PROBLEM TO WORK ON —
Start at the top of the records below and copy them exactly to the end.

** TASK INPUTS follows **

(** * supercrawler: the URL queue (lib/DbUrlList.js) and the crawl engine
      (lib/Crawler.js), embedded as executable Rocq definitions.

    Promises are modelled by their settlement: a promise-returning call is a
    function from the state it runs in to a completion and the state it
    leaves.  Collaborators outside the repository (the SQL store behind
    Sequelize, the HTTP client, the robots parser, the URL parser, the
    digest) enter as explicit store operations or as oracles. *)

From Stdlib Require Import ZArith List String Ascii Bool Lia.
From stdpp Require Import base tactics option list strings gmap.
Import ListNotations.

Local Open Scope string_scope.
Local Open Scope Z_scope.
Local Open Scope list_scope.

(* ------------------------------------------------------------------ *)
(** ** JavaScript values, errors and completions                        *)
(* ------------------------------------------------------------------ *)

(** The JavaScript values that reach the configuration options.  A
    function value is opaque: what a call of it returns is supplied by
    the caller of the model. *)
Inductive JsValue : Type :=
| JsUndefined
| JsNull
| JsBool (b : bool)
| JsNumber (n : Z)
| JsNaN
| JsString (s : string)
| JsFunction.

(** ToBoolean: the falsy values are undefined, null, false, 0, NaN and
    the empty string. *)
Definition truthy (v : JsValue) : bool :=
  match v with
  | JsUndefined | JsNull | JsNaN => false
  | JsBool b => b
  | JsNumber n => negb (n =? 0)
  | JsString s => negb (String.eqb s EmptyString)
  | JsFunction => true
  end.


(** [a || b] *)
Definition js_or (a b : JsValue) : JsValue := if truthy a then a else b.

(** Error classes told apart by the typed catch filters.  The first four
    are the classes of lib/error.js; the others are the built-in and
    store errors the code meets. *)
Inductive ErrorClass : Type :=
| RobotsNotAllowedError
| HttpError
| RequestError
| HandlersError
| RangeError
| TypeError
| UniqueConstraintError
| ValidationError
| PlainError.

** End of TASK INPUTS **

YOUR RESPONSE —
(** * supercrawler: the URL queue (lib/DbUrlList.js) and the crawl engine
      (lib/Crawler.js), embedded as executable Rocq definitions.

    Promises are modelled by their settlement: a promise-returning call is a
    function from the state it runs in to a completion and the state it
    leaves.  Collaborators outside the repository (the SQL store behind
    Sequelize, the HTTP client, the robots parser, the URL parser, the
    digest) enter as explicit store operations or as oracles. *)

From Stdlib Require Import ZArith List String Ascii Bool Lia.
From stdpp Require Import base tactics option list strings gmap.
Import ListNotations.

Local Open Scope string_scope.
Local Open Scope Z_scope.
Local Open Scope list_scope.

(* ------------------------------------------------------------------ *)
(** ** JavaScript values, errors and completions                        *)
(* ------------------------------------------------------------------ *)

(** The JavaScript values that reach the configuration options.  A
    function value is opaque: what a call of it returns is supplied by
    the caller of the model. *)
Inductive JsValue : Type :=
| JsUndefined
| JsNull
| JsBool (b : bool)
| JsNumber (n : Z)
| JsNaN
| JsString (s : string)
| JsFunction.

(** ToBoolean: the falsy values are undefined, null, false, 0, NaN and
    the empty string. *)
Definition truthy (v : JsValue) : bool :=
  match v with
  | JsUndefined | JsNull | JsNaN => false
  | JsBool b => b
  | JsNumber n => negb (n =? 0)
  | JsString s => negb (String.eqb s EmptyString)
  | JsFunction => true
  end.


(** [a || b] *)
Definition js_or (a b : JsValue) : JsValue := if truthy a then a else b.

(** Error classes told apart by the typed catch filters.  The first four
    are the classes of lib/error.js; the others are the built-in and
    store errors the code meets. *)
Inductive ErrorClass : Type :=
| RobotsNotAllowedError
| HttpError
| RequestError
| HandlersError
| RangeError
| TypeError
| UniqueConstraintError
| ValidationError
| PlainError.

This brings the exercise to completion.